First of all, it’s more fun and educational to participate in class discussions when you know what everyone is talking about, while providing input that makes sense. I am now more convinced that this way of teaching provides incentives for people to really delve into the subjects at hand and understand the topics in a more comprehensive way. I learned a great deal about the functioning of cities and how they deal with climate change and the issue of sustainability. Although most of it was centered on U.S. cities, I feel like I grasped the tools to say something meaningful about cities globally.

Professor Matthias Ruth’s class on environmental economics gave me a fresh look that is lacking in the current thinking about economy. As I mentioned, my Master’s program is in International Politics. At the beginning, I was a bit frustrated by the fact that I couldn’t take courses on American politics while studying in Boston. But, in hindsight, I must admit that public policy probably had the most added value for my curriculum. The opportunity to study at Northeastern University has thus been highly beneficial to me, and if I had the chance, I would do it again! The city of Boston has grown on me and I’m feeling kind of sad that I have to leave it behind.

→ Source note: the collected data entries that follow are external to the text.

Lemma negative_interval_reports_saved_attempt_witness :
  stdout (snd (Analise.coleta (rt := Decimal.runtime)
                 (E := Decimal.steady (Decimal.one_point "13.65"))
                 2 (-1) 0 Decimal.fresh))
  = ["Dados salvos: Data=2024-01-01, Hora=10:00:00, Taxa=13.65%";
     "Coleta 1/2 concluída";
     "Erro na coleta 1: sleep length must be non-negative"].
Proof.
  apply (negative_interval_reports_saved_attempt (rt := Decimal.runtime)
           (E := Decimal.steady (Decimal.one_point "13.65"))
           2 (-1) 0 Decimal.fresh "2024-01-01" "10:00:00" 13.65%Q);
    [reflexivity | reflexivity | lia | lia].
Defined.

Lemma collector_with_empty_responses_witness :
  fs (snd (Analise.coletar_multiplas_vezes (rt := Decimal.runtime)
             (E := Decimal.steady (Response 200 (Some (JArr []))))
             3 2 Decimal.fresh)) = ∅ /\
  sleeps (snd (Analise.coletar_multiplas_vezes (rt := Decimal.runtime)
                 (E := Decimal.steady (Response 200 (Some (JArr []))))
                 3 2 Decimal.fresh)) = [].
Proof.
  destruct (collector_with_empty_responses (rt := Decimal.runtime)
              (E := Decimal.steady (Response 200 (Some (JArr []))))
              3 2 Decimal.fresh (fun _ => eq_refl))
    as (_ & _ & Hfs & _ & Hsl & _).
  split; [exact Hfs | exact Hsl].
Defined.

Lemma analise_main_without_data_witness :
  fst (Analise.main (rt := Decimal.runtime)
         (E := Decimal.steady (Response 200 (Some (JArr [])))) Decimal.fresh)
  = Ret 1%Z.
Proof.
  apply (analise_main_without_data (rt := Decimal.runtime)
           (E := Decimal.steady (Response 200 (Some (JArr [])))) Decimal.fresh
           (fun _ => eq_refl) eq_refl).
Defined.


(** ** The combined script *)
Section MainMore.
Context {rt : Runtime} {E : env}.

Lemma ler_dados_csv_n_get (arquivo : string) (w : world) :
  n_get (snd (Visualizacao.ler_dados_csv arquivo w)) = n_get w.
Proof.
  unfold Visualizacao.ler_dados_csv, try_except, bind, path_exists, pd_read_csv.
  destruct (bool_decide (is_Some (fs w !! arquivo))); cbn [negb fs]; [| reflexivity].
  destruct (read_csv (content (fs w) arquivo)) as [df' | e]; [| reflexivity].
  destruct (in_columns "hora" df'), (in_columns "taxa" df'); reflexivity.
Qed.

Lemma gerar_grafico_n_get (df : DataFrame) (nome : string) (w : world) :
  n_get (snd (Visualizacao.gerar_grafico df nome w)) = n_get w.
Proof.
  unfold Visualizacao.gerar_grafico, try_except, bind, df_getitem.
  destruct (in_columns "hora" df), (in_columns "taxa" df); reflexivity.
Qed.

Lemma coletar_returns (n_coletas intervalo : Z) (w : world) :
  fst (Analise.coletar_multiplas_vezes n_coletas intervalo w) = Ret tt /\
  n_get (snd (Analise.coletar_multiplas_vezes n_coletas intervalo w))
  = (n_get w + Z.to_nat n_coletas)%nat.
Proof.
  unfold Analise.coletar_multiplas_vezes, bind, print, range.
  match goal with
  | |- context [for_each ?xs ?body ?w0] =>
      destruct (for_each_total body xs
                  (fun i wi => proj1 (coleta_returns n_coletas intervalo i wi)) w0)
        as [Hr Hw]
  end.
  rewrite Hr, Hw. split; [reflexivity |].
  rewrite fold_coleta_n_get, length_seq. reflexivity.
Qed.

I’m particularly grateful for the chance to add an international experience to my resume. As my hopes are to work for the United Nations or as a diplomat, I feel like studying here was a requirement to prove that I am able to live abroad. On top of that, my proficiency in the English language has improved tremendously, which is a cool bonus. So, as this is my last post, I would like to thank everybody that helped Ann-Sophie and I to acquire this wonderful experience abroad and made it a period in our lifetimes that we will not forget soon. Also, thank you to the people who have been reading our blog over these several weeks!